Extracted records
BEGIN

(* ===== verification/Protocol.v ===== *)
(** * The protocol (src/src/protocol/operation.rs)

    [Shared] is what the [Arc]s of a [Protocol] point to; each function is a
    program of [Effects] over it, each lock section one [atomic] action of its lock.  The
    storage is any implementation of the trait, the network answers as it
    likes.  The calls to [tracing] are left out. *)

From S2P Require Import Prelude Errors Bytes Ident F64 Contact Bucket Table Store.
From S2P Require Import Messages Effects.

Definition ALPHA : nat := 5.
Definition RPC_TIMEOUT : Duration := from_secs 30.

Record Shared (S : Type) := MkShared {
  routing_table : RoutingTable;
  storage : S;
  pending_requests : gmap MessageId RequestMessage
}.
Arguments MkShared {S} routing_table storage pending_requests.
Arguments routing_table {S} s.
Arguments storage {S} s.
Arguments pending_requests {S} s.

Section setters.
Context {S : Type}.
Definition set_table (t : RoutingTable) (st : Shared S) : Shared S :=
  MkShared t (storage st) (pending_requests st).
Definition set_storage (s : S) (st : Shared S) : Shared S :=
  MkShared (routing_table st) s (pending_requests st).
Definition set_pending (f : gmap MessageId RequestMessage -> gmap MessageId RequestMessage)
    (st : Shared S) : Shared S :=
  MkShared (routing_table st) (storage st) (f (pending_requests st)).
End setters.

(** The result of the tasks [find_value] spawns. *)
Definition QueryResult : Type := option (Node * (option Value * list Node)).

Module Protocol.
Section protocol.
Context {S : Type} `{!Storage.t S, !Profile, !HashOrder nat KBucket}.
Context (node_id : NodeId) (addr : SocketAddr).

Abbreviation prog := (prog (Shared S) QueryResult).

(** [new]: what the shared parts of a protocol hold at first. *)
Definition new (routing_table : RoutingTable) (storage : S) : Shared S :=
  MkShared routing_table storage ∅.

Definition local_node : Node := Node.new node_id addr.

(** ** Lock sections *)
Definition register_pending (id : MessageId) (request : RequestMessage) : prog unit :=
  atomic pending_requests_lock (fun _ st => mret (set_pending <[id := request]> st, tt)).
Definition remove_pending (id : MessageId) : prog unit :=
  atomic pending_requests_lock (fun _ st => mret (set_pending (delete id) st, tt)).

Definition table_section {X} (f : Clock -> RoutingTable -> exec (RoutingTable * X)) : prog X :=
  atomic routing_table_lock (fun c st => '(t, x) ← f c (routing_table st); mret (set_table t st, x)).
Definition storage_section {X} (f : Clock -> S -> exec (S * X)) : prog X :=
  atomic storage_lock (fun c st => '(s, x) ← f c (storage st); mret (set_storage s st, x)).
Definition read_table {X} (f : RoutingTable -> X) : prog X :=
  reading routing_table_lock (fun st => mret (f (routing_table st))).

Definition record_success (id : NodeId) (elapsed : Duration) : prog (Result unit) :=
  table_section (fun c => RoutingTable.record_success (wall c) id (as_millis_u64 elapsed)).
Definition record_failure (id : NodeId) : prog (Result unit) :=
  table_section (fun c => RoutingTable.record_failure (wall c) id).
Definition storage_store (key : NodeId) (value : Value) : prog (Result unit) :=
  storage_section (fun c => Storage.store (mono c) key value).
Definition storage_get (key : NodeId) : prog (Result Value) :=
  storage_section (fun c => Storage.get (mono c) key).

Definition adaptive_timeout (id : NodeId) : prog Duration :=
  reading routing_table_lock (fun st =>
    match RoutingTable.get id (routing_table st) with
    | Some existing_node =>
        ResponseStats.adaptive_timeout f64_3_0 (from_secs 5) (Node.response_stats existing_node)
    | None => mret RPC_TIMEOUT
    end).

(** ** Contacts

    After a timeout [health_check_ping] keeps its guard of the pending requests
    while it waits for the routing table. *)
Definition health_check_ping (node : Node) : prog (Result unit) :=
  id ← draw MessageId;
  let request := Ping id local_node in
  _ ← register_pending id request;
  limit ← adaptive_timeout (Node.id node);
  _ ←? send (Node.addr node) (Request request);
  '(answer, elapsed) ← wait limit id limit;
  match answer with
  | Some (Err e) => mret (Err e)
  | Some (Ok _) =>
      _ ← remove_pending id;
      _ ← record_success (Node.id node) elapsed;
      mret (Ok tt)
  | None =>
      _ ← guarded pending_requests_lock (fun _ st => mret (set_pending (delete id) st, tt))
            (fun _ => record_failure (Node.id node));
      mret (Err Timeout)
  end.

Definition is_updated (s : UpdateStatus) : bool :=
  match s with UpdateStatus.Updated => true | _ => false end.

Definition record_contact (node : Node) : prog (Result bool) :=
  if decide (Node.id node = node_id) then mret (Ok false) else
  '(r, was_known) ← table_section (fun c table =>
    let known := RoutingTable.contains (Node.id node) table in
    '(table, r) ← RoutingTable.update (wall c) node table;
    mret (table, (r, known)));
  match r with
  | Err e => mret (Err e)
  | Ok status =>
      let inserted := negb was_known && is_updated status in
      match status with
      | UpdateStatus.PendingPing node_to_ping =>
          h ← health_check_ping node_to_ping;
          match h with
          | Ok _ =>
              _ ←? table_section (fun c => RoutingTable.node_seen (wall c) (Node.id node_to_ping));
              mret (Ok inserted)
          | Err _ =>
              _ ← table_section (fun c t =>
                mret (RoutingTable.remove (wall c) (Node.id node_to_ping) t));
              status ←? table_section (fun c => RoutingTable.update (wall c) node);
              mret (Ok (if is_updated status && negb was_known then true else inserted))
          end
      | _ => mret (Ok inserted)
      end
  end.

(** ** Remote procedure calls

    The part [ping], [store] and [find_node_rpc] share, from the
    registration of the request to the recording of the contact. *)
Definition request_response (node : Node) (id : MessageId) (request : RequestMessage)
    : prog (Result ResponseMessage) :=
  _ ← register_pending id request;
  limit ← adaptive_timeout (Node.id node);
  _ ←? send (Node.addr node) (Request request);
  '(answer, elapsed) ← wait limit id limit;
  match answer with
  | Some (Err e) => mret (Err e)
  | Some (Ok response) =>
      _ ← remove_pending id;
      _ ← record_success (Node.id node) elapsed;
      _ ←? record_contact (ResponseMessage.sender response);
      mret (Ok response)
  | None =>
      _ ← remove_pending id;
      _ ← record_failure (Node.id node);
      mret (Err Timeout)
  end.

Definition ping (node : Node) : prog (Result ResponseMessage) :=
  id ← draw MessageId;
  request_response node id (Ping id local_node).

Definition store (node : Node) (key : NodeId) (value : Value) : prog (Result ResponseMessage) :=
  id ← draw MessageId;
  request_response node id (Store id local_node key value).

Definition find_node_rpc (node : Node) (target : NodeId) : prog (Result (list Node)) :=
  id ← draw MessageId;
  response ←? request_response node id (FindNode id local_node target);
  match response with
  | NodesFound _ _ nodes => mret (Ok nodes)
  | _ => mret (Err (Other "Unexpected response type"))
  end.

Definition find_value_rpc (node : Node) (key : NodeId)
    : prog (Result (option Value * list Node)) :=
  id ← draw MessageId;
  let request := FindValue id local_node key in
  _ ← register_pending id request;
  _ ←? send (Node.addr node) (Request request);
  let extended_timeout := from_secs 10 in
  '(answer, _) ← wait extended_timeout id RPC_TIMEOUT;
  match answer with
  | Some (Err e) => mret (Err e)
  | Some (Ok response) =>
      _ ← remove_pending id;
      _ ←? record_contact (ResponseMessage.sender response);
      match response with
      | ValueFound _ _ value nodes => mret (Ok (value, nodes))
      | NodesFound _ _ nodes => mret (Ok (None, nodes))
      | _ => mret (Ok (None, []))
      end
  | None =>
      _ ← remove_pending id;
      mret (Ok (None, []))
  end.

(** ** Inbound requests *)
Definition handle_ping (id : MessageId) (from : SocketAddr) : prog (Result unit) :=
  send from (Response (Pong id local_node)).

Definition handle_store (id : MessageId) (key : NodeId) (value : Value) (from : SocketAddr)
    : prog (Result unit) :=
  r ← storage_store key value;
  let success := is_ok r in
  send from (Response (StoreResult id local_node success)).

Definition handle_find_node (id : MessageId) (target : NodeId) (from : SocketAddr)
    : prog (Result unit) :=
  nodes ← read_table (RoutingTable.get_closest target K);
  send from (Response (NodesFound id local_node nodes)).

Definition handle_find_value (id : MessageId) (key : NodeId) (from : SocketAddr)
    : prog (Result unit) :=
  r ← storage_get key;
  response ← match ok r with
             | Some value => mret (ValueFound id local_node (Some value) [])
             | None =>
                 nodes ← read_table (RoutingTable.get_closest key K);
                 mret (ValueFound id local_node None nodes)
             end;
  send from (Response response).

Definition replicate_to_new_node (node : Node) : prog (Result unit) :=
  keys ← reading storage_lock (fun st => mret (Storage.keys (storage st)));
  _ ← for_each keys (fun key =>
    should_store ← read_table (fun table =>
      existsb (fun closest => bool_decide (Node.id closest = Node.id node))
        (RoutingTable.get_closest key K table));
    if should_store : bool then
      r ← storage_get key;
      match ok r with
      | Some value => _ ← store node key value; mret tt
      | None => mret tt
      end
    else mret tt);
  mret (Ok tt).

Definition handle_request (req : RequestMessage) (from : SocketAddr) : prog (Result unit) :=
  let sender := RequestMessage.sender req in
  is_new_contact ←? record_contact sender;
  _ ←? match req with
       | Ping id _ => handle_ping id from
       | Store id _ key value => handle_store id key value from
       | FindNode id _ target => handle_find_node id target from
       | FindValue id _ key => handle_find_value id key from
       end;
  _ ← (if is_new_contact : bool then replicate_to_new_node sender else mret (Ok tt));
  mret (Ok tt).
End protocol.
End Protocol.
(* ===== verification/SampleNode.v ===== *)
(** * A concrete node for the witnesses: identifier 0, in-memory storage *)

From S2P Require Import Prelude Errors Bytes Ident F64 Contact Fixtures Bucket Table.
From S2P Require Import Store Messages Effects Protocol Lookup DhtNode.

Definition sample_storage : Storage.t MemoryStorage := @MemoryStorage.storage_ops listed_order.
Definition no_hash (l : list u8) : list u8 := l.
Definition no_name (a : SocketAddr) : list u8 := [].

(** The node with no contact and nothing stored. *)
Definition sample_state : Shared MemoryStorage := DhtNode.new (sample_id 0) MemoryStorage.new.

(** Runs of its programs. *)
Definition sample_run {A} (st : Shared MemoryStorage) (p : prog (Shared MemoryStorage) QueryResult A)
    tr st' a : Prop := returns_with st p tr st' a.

END
BEGIN

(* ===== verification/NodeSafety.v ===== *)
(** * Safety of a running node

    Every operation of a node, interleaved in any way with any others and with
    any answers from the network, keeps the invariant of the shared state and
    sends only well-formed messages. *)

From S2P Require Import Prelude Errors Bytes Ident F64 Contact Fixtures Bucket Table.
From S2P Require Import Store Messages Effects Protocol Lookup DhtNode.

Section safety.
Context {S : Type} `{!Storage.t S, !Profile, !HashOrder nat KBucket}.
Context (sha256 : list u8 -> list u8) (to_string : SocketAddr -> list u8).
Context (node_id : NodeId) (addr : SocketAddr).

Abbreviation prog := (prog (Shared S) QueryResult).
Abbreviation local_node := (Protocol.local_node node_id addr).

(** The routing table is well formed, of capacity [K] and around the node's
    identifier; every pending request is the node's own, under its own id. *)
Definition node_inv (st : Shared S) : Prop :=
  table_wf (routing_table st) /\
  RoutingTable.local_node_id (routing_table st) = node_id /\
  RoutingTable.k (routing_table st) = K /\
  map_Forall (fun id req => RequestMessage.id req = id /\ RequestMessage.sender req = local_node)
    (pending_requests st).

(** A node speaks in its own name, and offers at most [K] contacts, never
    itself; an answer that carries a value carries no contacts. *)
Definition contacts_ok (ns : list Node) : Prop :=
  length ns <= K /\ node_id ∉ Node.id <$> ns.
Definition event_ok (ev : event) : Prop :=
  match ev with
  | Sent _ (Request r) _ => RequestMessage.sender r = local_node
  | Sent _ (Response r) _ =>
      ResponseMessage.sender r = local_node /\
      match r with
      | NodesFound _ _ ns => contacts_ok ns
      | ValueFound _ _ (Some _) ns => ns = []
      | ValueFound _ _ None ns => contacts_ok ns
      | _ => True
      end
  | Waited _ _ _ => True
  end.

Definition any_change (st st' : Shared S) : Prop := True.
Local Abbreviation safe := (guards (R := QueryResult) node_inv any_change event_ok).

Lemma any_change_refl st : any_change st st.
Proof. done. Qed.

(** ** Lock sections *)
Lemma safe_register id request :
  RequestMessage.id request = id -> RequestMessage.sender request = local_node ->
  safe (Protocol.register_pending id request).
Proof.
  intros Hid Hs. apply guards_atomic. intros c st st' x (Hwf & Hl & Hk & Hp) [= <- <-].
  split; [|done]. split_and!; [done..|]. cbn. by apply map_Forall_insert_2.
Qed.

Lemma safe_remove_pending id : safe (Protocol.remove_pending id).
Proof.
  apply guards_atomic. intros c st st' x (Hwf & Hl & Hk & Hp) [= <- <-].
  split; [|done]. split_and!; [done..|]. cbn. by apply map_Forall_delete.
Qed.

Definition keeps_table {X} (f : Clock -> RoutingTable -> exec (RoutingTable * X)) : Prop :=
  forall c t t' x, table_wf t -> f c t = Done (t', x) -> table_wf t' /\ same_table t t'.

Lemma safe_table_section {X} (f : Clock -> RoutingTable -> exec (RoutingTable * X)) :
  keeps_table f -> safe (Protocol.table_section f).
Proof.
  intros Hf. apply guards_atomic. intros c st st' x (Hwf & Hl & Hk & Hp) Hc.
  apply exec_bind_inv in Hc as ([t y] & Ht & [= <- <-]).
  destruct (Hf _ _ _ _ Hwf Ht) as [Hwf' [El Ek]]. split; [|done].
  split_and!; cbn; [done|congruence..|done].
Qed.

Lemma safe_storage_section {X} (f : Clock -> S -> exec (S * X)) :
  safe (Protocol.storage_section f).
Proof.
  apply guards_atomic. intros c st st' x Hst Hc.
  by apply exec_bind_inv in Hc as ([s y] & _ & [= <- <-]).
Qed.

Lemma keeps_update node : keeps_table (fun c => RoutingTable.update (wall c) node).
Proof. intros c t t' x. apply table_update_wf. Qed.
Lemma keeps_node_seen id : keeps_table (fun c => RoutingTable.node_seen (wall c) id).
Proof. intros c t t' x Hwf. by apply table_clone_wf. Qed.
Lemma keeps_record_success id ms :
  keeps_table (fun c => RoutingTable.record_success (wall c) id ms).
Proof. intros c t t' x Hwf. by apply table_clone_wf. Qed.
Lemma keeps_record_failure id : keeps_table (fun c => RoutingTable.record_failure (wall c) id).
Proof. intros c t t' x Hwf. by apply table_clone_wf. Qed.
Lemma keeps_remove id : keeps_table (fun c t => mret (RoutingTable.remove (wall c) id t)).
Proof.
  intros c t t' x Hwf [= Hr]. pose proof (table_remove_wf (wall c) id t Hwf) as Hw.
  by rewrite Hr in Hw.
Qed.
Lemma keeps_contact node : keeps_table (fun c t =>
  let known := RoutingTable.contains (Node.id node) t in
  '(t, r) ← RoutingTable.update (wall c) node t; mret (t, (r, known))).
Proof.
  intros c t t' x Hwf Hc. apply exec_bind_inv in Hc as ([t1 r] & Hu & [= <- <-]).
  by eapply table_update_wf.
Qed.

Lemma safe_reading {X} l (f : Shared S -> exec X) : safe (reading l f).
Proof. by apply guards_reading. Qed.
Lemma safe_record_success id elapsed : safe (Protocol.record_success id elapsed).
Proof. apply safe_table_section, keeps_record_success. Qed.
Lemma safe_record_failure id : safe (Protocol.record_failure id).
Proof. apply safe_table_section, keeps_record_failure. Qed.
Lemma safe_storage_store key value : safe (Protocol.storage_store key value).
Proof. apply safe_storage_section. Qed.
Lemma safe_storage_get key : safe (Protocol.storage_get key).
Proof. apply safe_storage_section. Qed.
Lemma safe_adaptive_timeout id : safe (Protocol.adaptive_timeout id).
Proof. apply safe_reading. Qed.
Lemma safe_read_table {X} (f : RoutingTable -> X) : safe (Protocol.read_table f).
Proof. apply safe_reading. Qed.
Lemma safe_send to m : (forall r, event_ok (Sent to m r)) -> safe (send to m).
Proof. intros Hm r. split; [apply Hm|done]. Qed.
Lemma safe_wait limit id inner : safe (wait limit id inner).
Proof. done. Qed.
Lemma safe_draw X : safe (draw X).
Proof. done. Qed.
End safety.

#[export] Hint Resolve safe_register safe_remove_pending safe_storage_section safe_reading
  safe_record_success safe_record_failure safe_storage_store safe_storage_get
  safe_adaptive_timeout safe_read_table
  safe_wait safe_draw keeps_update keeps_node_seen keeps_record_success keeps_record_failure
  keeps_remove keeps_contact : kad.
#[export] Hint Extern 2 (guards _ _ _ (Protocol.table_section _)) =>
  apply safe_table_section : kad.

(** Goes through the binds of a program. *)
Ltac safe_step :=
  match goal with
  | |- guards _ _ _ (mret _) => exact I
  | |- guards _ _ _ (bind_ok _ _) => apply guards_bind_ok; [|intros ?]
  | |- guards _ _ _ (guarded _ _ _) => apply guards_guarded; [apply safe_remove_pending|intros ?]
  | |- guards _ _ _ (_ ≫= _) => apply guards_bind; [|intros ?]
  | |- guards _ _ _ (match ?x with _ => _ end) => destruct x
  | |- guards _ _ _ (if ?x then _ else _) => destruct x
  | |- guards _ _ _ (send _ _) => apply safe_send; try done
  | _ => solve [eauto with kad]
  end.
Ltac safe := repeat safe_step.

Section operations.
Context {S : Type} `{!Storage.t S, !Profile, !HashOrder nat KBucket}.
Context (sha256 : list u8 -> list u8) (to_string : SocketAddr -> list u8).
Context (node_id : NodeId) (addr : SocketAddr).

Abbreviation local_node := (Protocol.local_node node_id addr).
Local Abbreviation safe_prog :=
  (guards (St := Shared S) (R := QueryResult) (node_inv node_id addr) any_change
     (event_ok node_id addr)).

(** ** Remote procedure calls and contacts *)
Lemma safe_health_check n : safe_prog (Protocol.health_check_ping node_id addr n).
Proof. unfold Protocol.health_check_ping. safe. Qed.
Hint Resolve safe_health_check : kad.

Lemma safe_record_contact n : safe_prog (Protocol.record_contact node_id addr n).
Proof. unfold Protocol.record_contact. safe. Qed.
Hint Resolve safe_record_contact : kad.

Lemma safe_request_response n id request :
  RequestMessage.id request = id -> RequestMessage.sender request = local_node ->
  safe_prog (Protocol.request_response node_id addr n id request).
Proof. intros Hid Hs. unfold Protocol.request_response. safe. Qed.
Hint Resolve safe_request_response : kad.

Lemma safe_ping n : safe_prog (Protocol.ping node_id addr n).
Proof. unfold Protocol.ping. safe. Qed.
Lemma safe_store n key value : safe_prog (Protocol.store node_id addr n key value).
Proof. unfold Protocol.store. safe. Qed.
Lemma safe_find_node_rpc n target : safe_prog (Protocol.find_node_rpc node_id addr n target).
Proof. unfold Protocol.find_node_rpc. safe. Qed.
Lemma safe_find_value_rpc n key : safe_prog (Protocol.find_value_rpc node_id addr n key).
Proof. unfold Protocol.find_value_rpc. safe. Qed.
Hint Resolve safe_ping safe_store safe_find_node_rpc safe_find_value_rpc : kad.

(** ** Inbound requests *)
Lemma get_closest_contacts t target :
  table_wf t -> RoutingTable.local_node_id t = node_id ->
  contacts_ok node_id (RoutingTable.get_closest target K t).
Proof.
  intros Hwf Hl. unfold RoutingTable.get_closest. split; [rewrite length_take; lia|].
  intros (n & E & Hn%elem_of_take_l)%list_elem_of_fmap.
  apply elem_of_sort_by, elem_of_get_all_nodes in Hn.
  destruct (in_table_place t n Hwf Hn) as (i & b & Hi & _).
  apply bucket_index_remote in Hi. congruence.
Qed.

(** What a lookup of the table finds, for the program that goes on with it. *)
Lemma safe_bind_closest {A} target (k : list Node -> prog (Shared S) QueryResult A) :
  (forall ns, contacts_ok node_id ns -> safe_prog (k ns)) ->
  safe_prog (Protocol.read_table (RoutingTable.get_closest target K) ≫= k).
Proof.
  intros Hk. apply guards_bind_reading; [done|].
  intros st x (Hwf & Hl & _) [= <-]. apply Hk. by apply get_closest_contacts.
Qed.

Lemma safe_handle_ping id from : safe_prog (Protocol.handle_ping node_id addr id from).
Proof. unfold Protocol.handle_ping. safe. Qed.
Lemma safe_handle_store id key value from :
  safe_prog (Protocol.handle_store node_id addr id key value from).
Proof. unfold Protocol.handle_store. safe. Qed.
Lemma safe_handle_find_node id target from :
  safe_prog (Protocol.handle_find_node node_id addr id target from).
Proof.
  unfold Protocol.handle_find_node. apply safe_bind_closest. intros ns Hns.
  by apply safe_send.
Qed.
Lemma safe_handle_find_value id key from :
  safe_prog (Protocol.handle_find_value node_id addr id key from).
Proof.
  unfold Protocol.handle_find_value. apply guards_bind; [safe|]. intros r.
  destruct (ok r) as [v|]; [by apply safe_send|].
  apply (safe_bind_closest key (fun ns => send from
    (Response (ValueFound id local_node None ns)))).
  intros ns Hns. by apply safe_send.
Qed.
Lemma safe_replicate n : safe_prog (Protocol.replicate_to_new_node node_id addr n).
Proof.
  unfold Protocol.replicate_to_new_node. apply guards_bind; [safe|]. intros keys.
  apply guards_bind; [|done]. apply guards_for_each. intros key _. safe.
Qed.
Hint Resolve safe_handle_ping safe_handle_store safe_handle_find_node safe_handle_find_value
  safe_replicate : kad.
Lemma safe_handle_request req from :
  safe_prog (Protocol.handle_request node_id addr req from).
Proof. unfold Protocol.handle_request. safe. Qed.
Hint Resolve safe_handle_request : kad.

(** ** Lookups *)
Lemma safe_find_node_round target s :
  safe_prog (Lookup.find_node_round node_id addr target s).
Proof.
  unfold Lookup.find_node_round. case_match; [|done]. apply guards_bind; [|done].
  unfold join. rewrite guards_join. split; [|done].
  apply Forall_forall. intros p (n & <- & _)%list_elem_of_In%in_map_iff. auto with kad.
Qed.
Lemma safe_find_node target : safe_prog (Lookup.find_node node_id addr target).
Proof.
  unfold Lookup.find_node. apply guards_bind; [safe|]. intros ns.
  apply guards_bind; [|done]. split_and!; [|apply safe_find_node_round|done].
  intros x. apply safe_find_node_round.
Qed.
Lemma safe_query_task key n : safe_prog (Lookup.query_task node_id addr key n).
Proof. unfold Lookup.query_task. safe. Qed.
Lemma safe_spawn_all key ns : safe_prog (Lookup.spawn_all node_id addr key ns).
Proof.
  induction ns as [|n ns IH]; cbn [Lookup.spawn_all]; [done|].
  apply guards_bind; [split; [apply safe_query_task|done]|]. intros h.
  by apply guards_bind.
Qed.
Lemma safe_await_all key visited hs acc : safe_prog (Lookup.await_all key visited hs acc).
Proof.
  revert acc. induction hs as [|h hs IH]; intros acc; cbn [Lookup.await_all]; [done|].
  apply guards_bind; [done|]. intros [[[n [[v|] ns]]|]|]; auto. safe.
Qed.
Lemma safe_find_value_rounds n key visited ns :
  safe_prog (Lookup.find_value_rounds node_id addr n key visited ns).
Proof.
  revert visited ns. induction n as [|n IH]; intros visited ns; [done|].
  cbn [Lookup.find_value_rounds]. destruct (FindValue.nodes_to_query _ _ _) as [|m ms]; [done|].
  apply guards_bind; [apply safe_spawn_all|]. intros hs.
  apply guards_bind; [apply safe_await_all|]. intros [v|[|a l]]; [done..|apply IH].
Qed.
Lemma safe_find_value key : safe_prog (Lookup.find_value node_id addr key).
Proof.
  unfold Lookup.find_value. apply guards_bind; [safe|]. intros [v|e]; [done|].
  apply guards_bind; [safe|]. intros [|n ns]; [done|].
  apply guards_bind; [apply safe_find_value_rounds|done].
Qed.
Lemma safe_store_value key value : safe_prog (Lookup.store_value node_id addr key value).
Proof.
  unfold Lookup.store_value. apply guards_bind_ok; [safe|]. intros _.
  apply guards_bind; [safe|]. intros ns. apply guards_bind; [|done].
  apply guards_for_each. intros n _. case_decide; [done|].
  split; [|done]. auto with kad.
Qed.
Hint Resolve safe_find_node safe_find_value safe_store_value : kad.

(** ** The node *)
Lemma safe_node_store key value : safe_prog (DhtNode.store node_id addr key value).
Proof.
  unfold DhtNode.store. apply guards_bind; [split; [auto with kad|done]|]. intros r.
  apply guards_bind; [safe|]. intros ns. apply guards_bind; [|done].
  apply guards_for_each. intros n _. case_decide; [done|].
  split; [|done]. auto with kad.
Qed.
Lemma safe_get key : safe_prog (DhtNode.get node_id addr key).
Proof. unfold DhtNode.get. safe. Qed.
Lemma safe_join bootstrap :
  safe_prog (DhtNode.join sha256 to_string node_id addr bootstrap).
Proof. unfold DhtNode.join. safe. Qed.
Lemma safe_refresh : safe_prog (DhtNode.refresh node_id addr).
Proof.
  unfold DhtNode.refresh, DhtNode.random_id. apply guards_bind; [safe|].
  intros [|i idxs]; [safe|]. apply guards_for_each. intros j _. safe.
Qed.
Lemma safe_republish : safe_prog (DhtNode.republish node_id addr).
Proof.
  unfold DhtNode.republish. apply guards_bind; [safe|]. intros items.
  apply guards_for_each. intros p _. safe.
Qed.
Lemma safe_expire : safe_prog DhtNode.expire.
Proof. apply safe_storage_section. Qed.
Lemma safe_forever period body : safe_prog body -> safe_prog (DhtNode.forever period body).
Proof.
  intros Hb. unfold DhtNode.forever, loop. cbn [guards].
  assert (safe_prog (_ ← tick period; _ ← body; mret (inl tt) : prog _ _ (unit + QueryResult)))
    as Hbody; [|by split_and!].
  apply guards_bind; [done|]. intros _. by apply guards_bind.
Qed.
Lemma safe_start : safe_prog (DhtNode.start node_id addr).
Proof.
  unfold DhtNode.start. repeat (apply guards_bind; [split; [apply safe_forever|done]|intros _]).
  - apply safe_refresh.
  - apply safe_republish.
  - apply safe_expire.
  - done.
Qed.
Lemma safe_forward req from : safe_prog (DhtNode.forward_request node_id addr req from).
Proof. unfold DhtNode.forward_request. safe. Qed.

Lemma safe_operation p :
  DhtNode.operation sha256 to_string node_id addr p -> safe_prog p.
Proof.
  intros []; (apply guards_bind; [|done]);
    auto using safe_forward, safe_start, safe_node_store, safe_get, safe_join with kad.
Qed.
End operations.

END

** ASSIGNMENT **
Wherever the line holding "else mret tt);" falls in the entries above, copy exactly from it through the line holding "id _ => handle_ping id from", inclusive, and add nothing.

** RESPONSE AREA **
    else mret tt);
  mret (Ok tt).

Definition handle_request (req : RequestMessage) (from : SocketAddr) : prog (Result unit) :=
  let sender := RequestMessage.sender req in
  is_new_contact ←? record_contact sender;
  _ ←? match req with
       | Ping id _ => handle_ping id from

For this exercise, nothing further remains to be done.